Diabetic nephropathy also referred to as diabetic kidney disease (DKD) refers to the renal consequences and manifestations of diabetes. It usually is with long-standing diabetes (>10 years).
Pathophysiology
It is dependant on the extent and duration of hyperglycaemia and hypertension present in the patient and is accelerated with smoking, obesity, physical inactivity, dyslipidaemia, high protein and fat diets.
Metabolic changes such as hyperglycaemia and hyperlipidaemia are responsible. Haemodynamic alterations such as hypertension and glomerular hypertension are also important in the disease aetiology
Hyperglycaemia increases growth factors, RAAS activation and production of AGEs and free radicals. All of these factors result in inflammation, endothelial dysfunction and oxidative stress. Oxidative stress particularly consumes a lot of nitric oxide which increases glomerular capillary pressure → endothelial injury → further inflammation and the cycle continues to progress the disease.

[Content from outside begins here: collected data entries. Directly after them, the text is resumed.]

(* ===== verification/TcgFlow.v ===== *)
(** * Labels

    Code generation gives a label its value only where the label is set. *)

From stdpp Require Import base gmap list functions.
From S2P Require Import Prelude TcgData TcgLive TcgLiveInv TcgAlloc TcgSem TcgInv TcgSpill TcgSave TcgArgs TcgOpIn TcgOp TcgGenOp TcgGenCall TcgCall TcgSim TcgLoop.
Local Open Scope Z_scope.
Local Coercion Z.of_nat : nat >-> Z.

(** Only [tcg_out_label] gives labels values. *)
Notation hv := has_value.

Lemma hv_drop s ts : hv (drop_reg s ts) = hv s.
Proof. unfold drop_reg. by destruct (bool_decide _). Qed.

Lemma hv_frame s k s' : ensure_frame s k = Ok s' → hv s' = hv s.
Proof. unfold ensure_frame, temp_allocate_frame. intros H. inv_ok. repeat case_match; by simplify_eq. Qed.

Lemma hv_free s r s' : tcg_reg_free s r = Ok s' → hv s' = hv s.
Proof.
  unfold tcg_reg_free. intros H. apply rbind_ok in H as (k & _ & H). destruct (k =? -1); [by injection H as <-|]. apply rbind_ok in H as (ts & _ & H).
  apply rbind_ok in H as (_ & _ & H). apply rbind_ok in H as (s1 & E & [= <-]). cbn. destruct (mem_coherent ts); [by injection E as <-|].
  apply rbind_ok in E as (s2 & E2%hv_frame & E). apply rbind_ok in E as (t & _ & [= <-]). done.
Qed.

Lemma hv_alloc s a b s' r : tcg_reg_alloc s a b = Ok (s', r) → hv s' = hv s.
Proof.
  unfold tcg_reg_alloc. intros H. apply rbind_ok in H as ([r'|] & _ & H); [by injection H as <- _|]. destruct (List.find _ _); [|done].
  apply rbind_ok in H as (s1 & E%hv_free & [= <- _]). done.
Qed.

Lemma hv_save s k al s' : temp_save s k al = Ok s' → hv s' = hv s.
Proof.
  unfold temp_save. intros H. apply rbind_ok in H as (ts & _ & H). destruct (fixed_reg ts); [by injection H as <-|].
  destruct (val_type ts); [by injection H as <-|by apply hv_free in H|by injection H as <-|].
  apply rbind_ok in H as ([s1 r] & E1%hv_alloc & H). apply rbind_ok in H as (s2 & E2%hv_frame & H). apply rbind_ok in H as (t & _ & [= <-]). cbn. congruence.
Qed.

Lemma hv_for f n : (∀ s k s', f s k = Ok s' → hv s' = hv s) → ∀ lo s s', for_temps n lo f s = Ok s' → hv s' = hv s.
Proof.
  intros Hf. induction n as [|n IH]; intros lo s s' H; cbn [for_temps] in H; [by injection H as <-|].
  apply rbind_ok in H as (s1 & E1%Hf & H%IH). congruence.
Qed.

Lemma hv_globals s al s' : save_globals s al = Ok s' → hv s' = hv s.
Proof. apply hv_for. intros s1 k s2. apply hv_save. Qed.

Lemma hv_bb_end s al s' : tcg_reg_alloc_bb_end s al = Ok s' → hv s' = hv s.
Proof.
  intros H. apply rbind_ok in H as (s1 & E1 & H%hv_globals). rewrite H. revert E1. apply hv_for. intros s2 k s3 E. unfold bb_end_temp in E.
  apply rbind_ok in E as (ts & _ & E). destruct (temp_local ts); [by apply hv_save in E|]. injection E as <-. apply hv_drop.
Qed.
(* ===== verification/TcgRun.v ===== *)
(** * The host code runs as the operations do

    Branches included: where the operations go to a label, the host code does,
    and there every temporary with a value is where the allocator expects it. *)

From stdpp Require Import base gmap list functions.
From S2P Require Import Prelude TcgData TcgLive TcgLiveInv TcgAlloc TcgSem TcgInv TcgSpill TcgSave TcgArgs TcgOpIn TcgOp TcgCall TcgSim TcgLoop TcgFlow.
Local Open Scope Z_scope.
Local Coercion Z.of_nat : nat >-> Z.

(** ** Execution of code *)

Section exec.
  Context (fi : frame_info) {M : Type} (sem : tcg_sem M) (junk : (Z → Z) → M → Z → Z).
  Notation hexec := (hexec fi sem junk).
  Notation hrun := (hrun fi sem junk).
  Notation hgo := (hgo fi sem junk).

Lemma hexec_add C n m pc h : hexec C (n + m) pc h =
  match hexec C n pc h with Some (Some pc', h') => hexec C m pc' h' | r => r end.
Proof.
  revert pc h. induction n as [|n IH]; intros pc h; [done|]. cbn [Nat.add TcgSem.hexec]. destruct (hnext _ _ _ _ _ _) as [[[pc'|] h']|]; cbn; [apply IH|done..].
Qed.

Lemma hexec_go C c h fl : hgo c h fl → ∀ pre post, C = pre ++ c ++ post →
  hexec C (length c) (length pre) h =
  match fl with
  | FNext => Some (Some (length (pre ++ c)), hrun c h)
  | FJump l => p ← hlabel_pos C l; Some (Some p, hrun c h)
  | FExit => Some (None, hrun c h)
  end.
Proof.
  induction 1 as [h|x h Hx|x c h fl Hx Hfl _ IH]; intros pre post EC.
  - cbn. by rewrite app_nil_r.
  - assert (C !! length pre = Some x) as HC by (rewrite EC; apply lookup_mid). cbn [length TcgSem.hexec]. unfold hnext. rewrite HC. cbn. destruct (hflow sem h x); cbn; [|by destruct (hlabel_pos C label)|done].
    by rewrite length_app, Nat.add_1_r.
  - assert (C !! length pre = Some x) as HC by (rewrite EC; apply lookup_mid). cbn [length TcgSem.hexec]. unfold hnext. rewrite HC. cbn. rewrite Hfl. cbn.
    specialize (IH (pre ++ [x]) post). rewrite <- !app_assoc in IH. specialize (IH EC). rewrite length_app, Nat.add_1_r in IH. exact IH.
Qed.
End exec.

Section run.
  Context (fi : frame_info) (temp_local : list bool).
  Context (Hloc : ∀ k, fi_local fi k = default false (temp_local !! k)) (Hfew : length temp_local < 2 ^ 31).
  Context {M : Type} (sem : tcg_sem M) (junk : (Z → Z) → M → Z → Z) `{!SemOk fi sem}.
  Context (ops : list tcgop) (Hgood : block_good fi temp_local sem ops).
  Context (St : nat → TCGContext) (HSt : states fi temp_local ops St) (Hcode : code (St 0%nat) = []).
  Notation Rel d := (@Rel fi _ (mkDisc fi d)).
  Notation def_at := (def_at fi ops).
  Notation disc_at := (disc_at ops).
  Notation dead_at := (dead_at fi temp_local ops).
  Notation hexec := (hexec fi sem junk).
  Notation hrun := (hrun fi sem junk).
  Implicit Types (h : hstate M).

(** What has a value after a label has one where a branch to it is. *)
Definition jumps_good : Prop := ∀ i op oargs iargs cargs l j,
  ops !! i = Some (TOp op oargs iargs cargs) → l ∈ op_labels op cargs → after_label ops l = Some j →
  ∀ k, def_at j k = true → def_at (S i) k = true.
Context (Hjumps : jumps_good).

(** Jumps without the flag of the end of a basic block: [patch] is the first
    operation of a block, where every global is in its slot, and
    [cmp_ibchain] is not in one. *)
Definition patch_first : Prop := ∀ i op oargs iargs cargs,
  ops !! i = Some (TOp op oargs iargs cargs) → steers op = true → i = 0%nat ∧ op = INDEX_op_patch.
Context (Hfirst : patch_first).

Ultimately the outcome is impaired filtration (albuminuria) and reduced eGFR. There are typically an absence of signs/symptoms of primary causes of kidney damage.
⚠️ Risk factors
- Hyperglycaemia
- Hypertension
- Obesity
- Smoking
- Family history of kidney disease or hypertension
😷 Presentation
DKD another silent disease. It presents clinically with albuminuria and reduced eGFR.
- Oedema
- Fatigue
- Anorexia
Other diabetic complications such as:
- Neuropathy
- Retinopathy
- Claudication - pain in the lower extremities and absence of peripheral pulses.
- Foot changes - ulceration and Charcot foot etc.
🔍 Investigations
- Urinalysis - showing proteinuria.
- Albumin:creatinine ratio (ACR) - albumin is usually filtered, however, when there is damage to the kidney it becomes more permeable to large proteins such as albumin and we get albuminuria.
- <3mg/mmol - microalbuminuria (A1)
- 3-29mg/mmol - moderate albuminuria (A2)
- >30mg/mmol - severe albuminuria (A3)
- Serum creatinine and eGFR - eGFR is calculated using age, race, sex.
- Kidney USS may be needed to exclude other diagnosis
👀 Screening
All diabetic patients are invited for annual screening of their ACR using an early morning specimen. An ACR >2.5mg/mmol is indicative of microalbuminuria.
🧰 Management
- Glycaemic control and hypertensive control are the mainstays of DKD management:
- Lifestyle modifications should also be advised, such as:
- Restriction of dietary protein
- Restriction of sodium <2g daily
- Reduce hyperlipidaemia through diet and statins
- BP target of <130/80mmHg
Pharmacological management:
- 🥇 ACE inhibitor or angiotensin-II receptor antagonist - if the ACR is ≥3 or more.
- 🥈 SGLT2 inhibitors - if the ACR is 30 or more (considered in those with an ACR of 3-30 mg/mmol).
- Statins - this will be used in most cases as the patients tend to have dyslipidaemia as well.